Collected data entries
-----
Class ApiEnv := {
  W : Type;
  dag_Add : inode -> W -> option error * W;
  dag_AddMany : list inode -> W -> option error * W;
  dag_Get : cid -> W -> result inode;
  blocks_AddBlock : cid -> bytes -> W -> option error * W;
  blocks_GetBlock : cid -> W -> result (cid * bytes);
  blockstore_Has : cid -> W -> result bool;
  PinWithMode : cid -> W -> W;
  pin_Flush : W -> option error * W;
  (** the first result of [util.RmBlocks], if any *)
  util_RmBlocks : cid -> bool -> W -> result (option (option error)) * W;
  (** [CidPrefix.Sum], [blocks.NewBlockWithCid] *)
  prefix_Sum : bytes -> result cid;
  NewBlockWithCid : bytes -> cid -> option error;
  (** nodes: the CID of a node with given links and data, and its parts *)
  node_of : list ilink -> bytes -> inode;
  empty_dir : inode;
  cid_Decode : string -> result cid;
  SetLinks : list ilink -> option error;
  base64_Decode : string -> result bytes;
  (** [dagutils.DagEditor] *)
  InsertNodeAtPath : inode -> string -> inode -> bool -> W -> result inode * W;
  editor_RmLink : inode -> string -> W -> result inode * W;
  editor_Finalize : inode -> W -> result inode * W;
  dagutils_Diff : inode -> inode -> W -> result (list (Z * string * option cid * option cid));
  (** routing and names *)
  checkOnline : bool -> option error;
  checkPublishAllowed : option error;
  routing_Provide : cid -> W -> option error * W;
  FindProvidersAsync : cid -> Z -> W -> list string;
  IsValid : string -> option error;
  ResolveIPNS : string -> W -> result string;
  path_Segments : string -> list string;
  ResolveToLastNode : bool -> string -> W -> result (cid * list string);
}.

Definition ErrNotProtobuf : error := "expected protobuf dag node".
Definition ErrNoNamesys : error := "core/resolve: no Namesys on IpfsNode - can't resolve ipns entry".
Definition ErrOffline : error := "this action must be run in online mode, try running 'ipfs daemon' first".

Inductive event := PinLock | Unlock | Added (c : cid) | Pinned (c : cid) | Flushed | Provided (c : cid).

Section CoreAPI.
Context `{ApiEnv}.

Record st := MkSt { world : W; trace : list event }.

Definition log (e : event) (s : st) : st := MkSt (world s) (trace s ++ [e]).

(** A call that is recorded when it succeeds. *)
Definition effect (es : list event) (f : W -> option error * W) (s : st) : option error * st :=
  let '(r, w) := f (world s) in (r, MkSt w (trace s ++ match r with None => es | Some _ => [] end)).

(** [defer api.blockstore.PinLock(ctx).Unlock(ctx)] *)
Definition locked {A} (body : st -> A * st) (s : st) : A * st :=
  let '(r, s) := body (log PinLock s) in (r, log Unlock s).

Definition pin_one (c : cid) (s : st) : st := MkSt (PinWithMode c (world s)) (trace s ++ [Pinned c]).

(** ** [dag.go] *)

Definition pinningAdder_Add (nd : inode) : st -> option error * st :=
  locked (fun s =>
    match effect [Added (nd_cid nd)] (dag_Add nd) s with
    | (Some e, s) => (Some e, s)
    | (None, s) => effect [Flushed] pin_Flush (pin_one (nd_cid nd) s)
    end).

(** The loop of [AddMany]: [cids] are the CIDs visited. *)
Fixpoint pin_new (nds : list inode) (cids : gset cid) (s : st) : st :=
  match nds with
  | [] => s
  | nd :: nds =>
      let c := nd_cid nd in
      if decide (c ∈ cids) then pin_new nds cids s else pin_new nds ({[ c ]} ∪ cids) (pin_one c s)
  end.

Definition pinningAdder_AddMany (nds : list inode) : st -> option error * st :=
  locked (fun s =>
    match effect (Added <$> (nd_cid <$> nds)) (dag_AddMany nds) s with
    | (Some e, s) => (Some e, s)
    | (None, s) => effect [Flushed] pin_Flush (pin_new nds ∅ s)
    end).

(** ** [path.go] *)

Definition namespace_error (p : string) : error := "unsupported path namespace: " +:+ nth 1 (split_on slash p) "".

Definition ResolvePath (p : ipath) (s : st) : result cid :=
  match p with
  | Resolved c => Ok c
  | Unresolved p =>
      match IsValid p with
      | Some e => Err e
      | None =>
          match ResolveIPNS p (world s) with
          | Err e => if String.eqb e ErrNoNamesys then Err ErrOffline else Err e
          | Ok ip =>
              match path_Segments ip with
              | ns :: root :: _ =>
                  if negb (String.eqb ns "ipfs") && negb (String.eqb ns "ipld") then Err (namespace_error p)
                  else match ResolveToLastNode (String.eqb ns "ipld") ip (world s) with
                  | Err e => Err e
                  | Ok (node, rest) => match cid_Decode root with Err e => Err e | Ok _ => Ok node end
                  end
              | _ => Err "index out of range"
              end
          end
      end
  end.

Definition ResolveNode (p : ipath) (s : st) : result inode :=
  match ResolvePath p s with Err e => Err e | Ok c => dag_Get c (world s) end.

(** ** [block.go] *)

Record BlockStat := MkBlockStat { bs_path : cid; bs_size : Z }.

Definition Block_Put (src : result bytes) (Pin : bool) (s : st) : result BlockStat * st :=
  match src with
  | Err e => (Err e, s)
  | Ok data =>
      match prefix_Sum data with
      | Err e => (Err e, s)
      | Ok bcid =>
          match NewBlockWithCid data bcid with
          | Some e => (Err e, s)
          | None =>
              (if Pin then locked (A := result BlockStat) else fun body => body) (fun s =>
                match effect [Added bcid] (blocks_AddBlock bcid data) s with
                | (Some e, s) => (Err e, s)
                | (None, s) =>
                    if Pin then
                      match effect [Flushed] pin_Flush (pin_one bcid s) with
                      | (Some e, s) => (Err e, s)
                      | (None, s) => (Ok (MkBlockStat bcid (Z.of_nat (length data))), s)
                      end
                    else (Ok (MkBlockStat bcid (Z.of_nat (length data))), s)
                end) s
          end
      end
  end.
-----
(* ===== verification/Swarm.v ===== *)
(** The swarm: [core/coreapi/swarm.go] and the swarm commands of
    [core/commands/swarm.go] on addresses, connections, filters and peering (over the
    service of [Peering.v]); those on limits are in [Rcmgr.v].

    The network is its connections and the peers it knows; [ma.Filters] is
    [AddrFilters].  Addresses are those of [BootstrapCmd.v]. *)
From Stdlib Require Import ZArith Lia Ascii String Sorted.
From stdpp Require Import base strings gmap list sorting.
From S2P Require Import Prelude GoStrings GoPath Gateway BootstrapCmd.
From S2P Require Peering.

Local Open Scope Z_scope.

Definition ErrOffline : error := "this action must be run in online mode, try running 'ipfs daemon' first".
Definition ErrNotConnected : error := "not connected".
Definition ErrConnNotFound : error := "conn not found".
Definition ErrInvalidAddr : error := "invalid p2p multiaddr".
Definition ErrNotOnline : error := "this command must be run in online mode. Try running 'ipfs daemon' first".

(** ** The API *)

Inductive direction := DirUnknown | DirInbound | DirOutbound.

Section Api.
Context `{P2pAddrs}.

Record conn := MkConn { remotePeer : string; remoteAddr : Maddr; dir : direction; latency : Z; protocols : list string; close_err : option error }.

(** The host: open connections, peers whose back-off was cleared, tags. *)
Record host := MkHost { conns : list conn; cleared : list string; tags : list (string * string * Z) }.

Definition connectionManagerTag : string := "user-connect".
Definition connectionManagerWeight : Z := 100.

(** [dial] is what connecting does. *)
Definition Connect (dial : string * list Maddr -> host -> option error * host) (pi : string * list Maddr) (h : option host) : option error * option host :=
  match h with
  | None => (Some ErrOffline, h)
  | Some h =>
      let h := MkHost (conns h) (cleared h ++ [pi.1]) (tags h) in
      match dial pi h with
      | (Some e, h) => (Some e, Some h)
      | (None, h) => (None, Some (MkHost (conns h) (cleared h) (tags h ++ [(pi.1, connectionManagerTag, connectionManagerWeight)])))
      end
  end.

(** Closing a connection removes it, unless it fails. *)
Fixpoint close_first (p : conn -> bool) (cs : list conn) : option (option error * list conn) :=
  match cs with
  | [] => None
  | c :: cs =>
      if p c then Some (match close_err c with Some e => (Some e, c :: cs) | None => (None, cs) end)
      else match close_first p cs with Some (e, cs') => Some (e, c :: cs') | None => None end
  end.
-----
• TASK GOAL
With "ErrNoNamesys" as the word to match, copy each line of the records that has it.

• ANSWER TO THIS EXERCISE
Definition ErrNoNamesys : error := "core/resolve: no Namesys on IpfsNode - can't resolve ipns entry".
          | Err e => if String.eqb e ErrNoNamesys then Err ErrOffline else Err e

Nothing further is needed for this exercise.